Cependant, le droit à une MUE prend naissance à la date de dépôt de la demande de MUE et non auparavant, et c’est à partir de cette date, qui figure sur la demande, qu’il convient d’examiner ce droit dans le cadre de la procédure d’opposition.
De plus, lorsqu’il s’agit de déterminer si la MUE relève ou non d’un motif relatif de refus, les événements ou les faits qui se sont produits avant la date de dépôt de ladite marque sont dénués de pertinence étant donné que les droits de l’opposante, dans la mesure où ils précèdent la MUE, sont antérieurs à la MUE de la demanderesse; En outre, les marques antérieures de la demanderesse citées ne présentent aucune similitude avec la marque contestée de sorte qu’elles puissent être identifiées avec la même origine commerciale.

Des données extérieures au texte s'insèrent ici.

(** ** The theorems at work *)

Definition demo_env : HubEnv := {| GetTime := replicate 16 7; AllocatePool := λ _, true |}.
Definition demo_guid : list Z := replicate 16 9.

Definition demo_args (class : Z) (raw : list Z) : log_args :=
  {| la_env := demo_env; la_guid := demo_guid; la_producer := zero_guid; la_class := class; la_raw := raw |}.

Definition demo_hub : DATA_HUB_INSTANCE := (DataHubInstall (Some 1) EFI_SUCCESS TPL_APPLICATION).2.

(** A filter driver for DATA records, registered with the hub. *)
Definition demo_filtered : DATA_HUB_INSTANCE :=
  from_option snd demo_hub (DataHubRegisterFilterDriver demo_env 5 TPL_CALLBACK 4 None demo_hub).

(** Three DATA records are in the log, none read. *)
Definition demo_logged : DATA_HUB_INSTANCE :=
  from_option snd demo_filtered (log_all [demo_args 4 [1]; demo_args 4 [2]; demo_args 4 [3]] demo_filtered).

Lemma demo_filtered_inv : hub_inv demo_filtered.
Proof.
  destruct (register_ok demo_hub demo_env 5 TPL_CALLBACK 4 None) as (st&t&E&Hi&_); [by apply install_inv|done|].
  unfold demo_filtered. by rewrite E.
Qed.

Lemma demo_logged_inv : hub_inv demo_logged.
Proof.
  destruct (log_all_ok [demo_args 4 [1]; demo_args 4 [2]; demo_args 4 [3]] demo_filtered) as (t&es&E&Hi&_);
    [apply demo_filtered_inv|done|done|by repeat constructor|].
  unfold demo_logged. by rewrite E.
Qed.

Lemma hub_calls_invariant_witness :
  ∃ t, run_calls [RegisterFilterDriver demo_env 5 TPL_CALLBACK 4 None; LogData demo_env demo_guid zero_guid 4 [1; 2];
                  GetNextRecord 0 (Some 5); UnregisterFilterDriver 5] (DataHubInstall (Some 1) EFI_SUCCESS TPL_APPLICATION).2
       = Some (tt, t) ∧ hub_inv t ∧ CurrentTpl t = TPL_APPLICATION.
Proof. apply hub_calls_invariant; [simpl; lia|done|by repeat constructor|done]. Defined.

Lemma hub_log_then_read_witness :
  ∃ t old r,
    DataHubLogData demo_env demo_guid zero_guid 4 [1; 2] (Z.of_nat 2) demo_filtered = Some (EFI_SUCCESS, t)
    ∧ read_all 2 0 None demo_filtered = Some (old, demo_filtered) ∧ read_all 2 0 None t = Some (old ++ [r], t)
    ∧ DataRecordGuid r = demo_guid ∧ ProducerName r = zero_guid ∧ DataRecordClass r = 4 ∧ Raw r = [1; 2]
    ∧ Forall (λ r', LogMonotonicCount r' < LogMonotonicCount r) old
    ∧ Signalled t = Signalled demo_filtered ++ map Event (filter (λ f, interested 4 demo_guid f) (FilterDriverListHead demo_filtered)).
Proof.
  apply (hub_log_then_read demo_filtered demo_env demo_guid zero_guid 4 [1; 2] 2);
    [constructor; [apply demo_filtered_inv|done|done]|done|done|done|vm_compute; lia].
Defined.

Compte tenu de tous les éléments qui précèdent, il existe un risque de confusion dans l’esprit de la partie du public française, espagnole et anglophone. Comme indiqué ci-dessus dans la section c) de la présente décision, un risque de confusion pour seulement une partie du public pertinent de l’Union européenne suffit pour rejeter la demande contestée;
Par conséquent, l’opposition est fondée sur la base de l’enregistrement de la marque de l’Union européenne no 17 934 157 de l’opposante. Il s’ensuit que la marque contestée doit être rejetée pour l’ensemble des produits et services contestés;
FRAIS
Conformément à l’article 109, paragraphe 1, du RMUE, la partie perdante dans une procédure d’opposition doit supporter les taxes et frais exposés par l’autre partie.
Décision sur l’opposition no B 3 172 146 Page sur 7 7
La demanderesse étant la partie perdante, elle doit supporter la taxe d’opposition ainsi que les frais exposés par l’opposante aux fins de la présente procédure.

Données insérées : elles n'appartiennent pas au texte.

(* ===== verification/Sha1.v ===== *)
(** * HashServiceFix: SHA-1 (sha1.c, sha1.h)

    The code is written for 32-bit words; sha1.h defines [uint32_t] as UINT64.  The model
    takes the width [w] of [uint32_t] as an argument, [sha1_h_width] is the width of the
    header.

    [SHA1Transform] copies 64 bytes into a union of 64 bytes and 16 words, on the stack.
    The union has [16 * w / 8] bytes: what the copy does not reach holds what the stack
    held, [stack n] in the [n]-th transform.  An access outside an array is [None]. *)

From Stdlib Require Import ZArith Lia.
From stdpp Require Import base list list_numbers.
From S2P Require Import Prelude.

Open Scope Z_scope.

(** [#define uint32_t UINT64] *)
Definition sha1_h_width : Z := 64.

(** [transforms] counts the transforms so far: it only names the stack contents. *)
Record SHA1_CTX := { state : list Z; count0 : Z; count1 : Z; buffer : list Z; transforms : nat }.

Section Sha1.
Context (w : Z) (stack : nat → list Z).

Definition wrap (x : Z) : Z := x mod 2 ^ w.

Definition rol (value bits : Z) : Z := Z.lor (wrap (Z.shiftl value bits)) (Z.shiftr value (32 - bits)).

(** ** One block *)

(** The words of the union. *)
Definition word_bytes : nat := Z.to_nat (w / 8).
Definition union_words (bytes : list Z) : list Z := map (λ i, load word_bytes (i * word_bytes) bytes) (seq 0 16).

Definition word (l : list Z) (i : nat) : Z := nth i l 0.

(** The new value of [block->l[i]], resp. [block->l[i & 15]]. *)
Definition blk0 (l : list Z) (i : nat) : Z :=
  Z.lor (Z.land (rol (word l i) 24) 0xFF00FF00) (Z.land (rol (word l i) 8) 0x00FF00FF).
Definition blk (l : list Z) (i : nat) : Z :=
  rol (Z.lxor (Z.lxor (Z.lxor (word l ((i + 13) mod 16)) (word l ((i + 8) mod 16))) (word l ((i + 2) mod 16))) (word l (i mod 16))) 1.

(** The macro of round [i]: its function of [w], [x], [y] and its constant. *)
Definition round_f (i : nat) (w x y : Z) : Z :=
  if (i <? 20)%nat then Z.lxor (Z.land w (Z.lxor x y)) y
  else if (i <? 40)%nat then Z.lxor (Z.lxor w x) y
  else if (i <? 60)%nat then Z.lor (Z.land (Z.lor w x) y) (Z.land w x)
  else Z.lxor (Z.lxor w x) y.
Definition round_k (i : nat) : Z :=
  if (i <? 20)%nat then 0x5A827999
  else if (i <? 40)%nat then 0x6ED9EBA1
  else if (i <? 60)%nat then 0x8F1BBCDC
  else 0xCA62C1D6.

(** The variables a..e are [vars]; round [i] calls its macro with them rotated by [i]. *)
Definition arg (i k : nat) : nat := (k + 4 * i) mod 5.

(** R0 up to round 15, R1 to R4 afterwards. *)
Definition round (i : nat) (vars l : list Z) : list Z * list Z :=
  let b := if (i <? 16)%nat then blk0 l i else blk l i in
  let v k := word vars (arg i k) in
  let z := wrap (v 4%nat + (round_f i (v 1%nat) (v 2%nat) (v 3%nat) + b + round_k i + rol (v 0%nat) 5)) in
  (<[arg i 1 := rol (v 1%nat) 30]> (<[arg i 4 := z]> vars), <[(i mod 16)%nat := b]> l).

Fixpoint rounds (n i : nat) (vars l : list Z) : list Z :=
  match n with
  | O => vars
  | S n => let '(vars, l) := round i vars l in rounds n (S i) vars l
  end.

Definition SHA1Transform (junk st buf : list Z) : list Z :=
  let block := union_words (take 64 buf ++ junk) in
  let vars := rounds 80 0 st block in
  zip_with (λ s v, wrap (s + v)) st vars.

(** ** The context *)

Definition SHA1Init (c : SHA1_CTX) : SHA1_CTX :=
  {| state := [0x67452301; 0xEFCDAB89; 0x98BADCFE; 0x10325476; 0xC3D2E1F0]; count0 := 0; count1 := 0;
     buffer := buffer c; transforms := transforms c |}.

Definition transform_ctx (c : SHA1_CTX) (bytes : list Z) : SHA1_CTX :=
  {| state := SHA1Transform (stack (transforms c)) (state c) bytes; count0 := count0 c; count1 := count1 c;
     buffer := buffer c; transforms := S (transforms c) |}.

(** [memcpy (&context->buffer[j], src, n)] *)
Definition copy_to_buffer (j : Z) (src : list Z) (n : Z) (c : SHA1_CTX) : option SHA1_CTX :=
  if (64 <? j + n) || (Z.of_nat (length src) <? n) then None
  else Some {| state := state c; count0 := count0 c; count1 := count1 c;
               buffer := store (Z.to_nat j) (take (Z.to_nat n) src) (buffer c); transforms := transforms c |}.

(** [for ( ; i + 63 < len; i += 64)]: the final [i]. *)
Fixpoint transform_loop (fuel : nat) (data : list Z) (len i : Z) (c : SHA1_CTX) : option (Z * SHA1_CTX) :=
  match fuel with
  | O => None
  | S fuel =>
      if wrap (i + 63) <? len then
        if Z.of_nat (length data) <? i + 64 then None
        else transform_loop fuel data len (wrap (i + 64)) (transform_ctx c (drop (Z.to_nat i) data))
      else Some (i, c)
  end.

Definition SHA1Update (c : SHA1_CTX) (data : list Z) (len : Z) : option SHA1_CTX :=
  let j := count0 c in
  let n0 := wrap (count0 c + wrap (Z.shiftl len 3)) in
  let n1 := if n0 <? j then wrap (count1 c + 1) else count1 c in
  let n1 := wrap (n1 + Z.shiftr len 29) in
  let c := {| state := state c; count0 := n0; count1 := n1; buffer := buffer c; transforms := transforms c |} in
  let j := Z.land (Z.shiftr j 3) 63 in
  if 63 <? wrap (j + len) then
    let i := 64 - j in
    c ← copy_to_buffer j data i c;
    '(i, c) ← transform_loop (S (length data)) data len i (transform_ctx c (buffer c));
    copy_to_buffer 0 (drop (Z.to_nat i) data) (len - i) c
  else copy_to_buffer j data len c.

(** Byte [i] of the big-endian bytes of 32-bit words. *)
Definition be_byte (x : Z) (i : nat) : Z := Z.land (Z.shiftr x (8 * Z.of_nat (3 - i))) 255.

Definition finalcount (c : SHA1_CTX) : list Z := map (be_byte (count1 c)) (seq 0 4) ++ map (be_byte (count0 c)) (seq 0 4).

(** [while ((context->count[0] & 504) != 448)] *)
Fixpoint pad_loop (fuel : nat) (c : SHA1_CTX) : option SHA1_CTX :=
  match fuel with
  | O => None
  | S fuel =>
      if Z.land (count0 c) 504 =? 448 then Some c
      else c ← SHA1Update c [0] 1; pad_loop fuel c
  end.

Definition zero_ctx (n : nat) : SHA1_CTX :=
  {| state := replicate 5 0; count0 := 0; count1 := 0; buffer := replicate 64 0; transforms := n |}.

(** The digest and the wiped context. *)
Definition SHA1Final (c : SHA1_CTX) : option (list Z * SHA1_CTX) :=
  let fc := finalcount c in
  c ← SHA1Update c [0x80] 1;
  c ← pad_loop 64 c;
  c ← SHA1Update c fc 8;
  Some (s ← state c; map (be_byte s) (seq 0 4), zero_ctx (transforms c)).

End Sha1.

Conformément à l’article 109, paragraphe 1 et (7) du RMUE et à l’article 18, paragraphe 1, point c) i), du REMUE, les frais à payer à l’opposante sont la taxe d’opposition et les frais de représentation, qui sont fixés sur la base du taux maximal qui y est fixé.
De la division d’opposition
EVA Inés PÉREZ SANTONJA Claudia SCHLIE Caridad Muñoz VALDÉS
Conformément à l’article 67 du RMUE, toute partie peut recourir contre cette décision pour autant que cette dernière n’ait pas fait droit à ses prétentions. Conformément à l’article 68 du RMUE, le recours doit être formé par écrit auprès de l’Office dans un délai de deux mois à compter du jour de la notification de la présente décision. L’acte de recours est déposé dans la langue de procédure de la décision attaquée. En outre, un mémoire exposant les motifs du recours doit être déposé par écrit dans un délai de quatre mois à compter de cette date. Le recours n’est considéré comme formé qu’après paiement de la taxe de recours d’un montant de 720 EUR.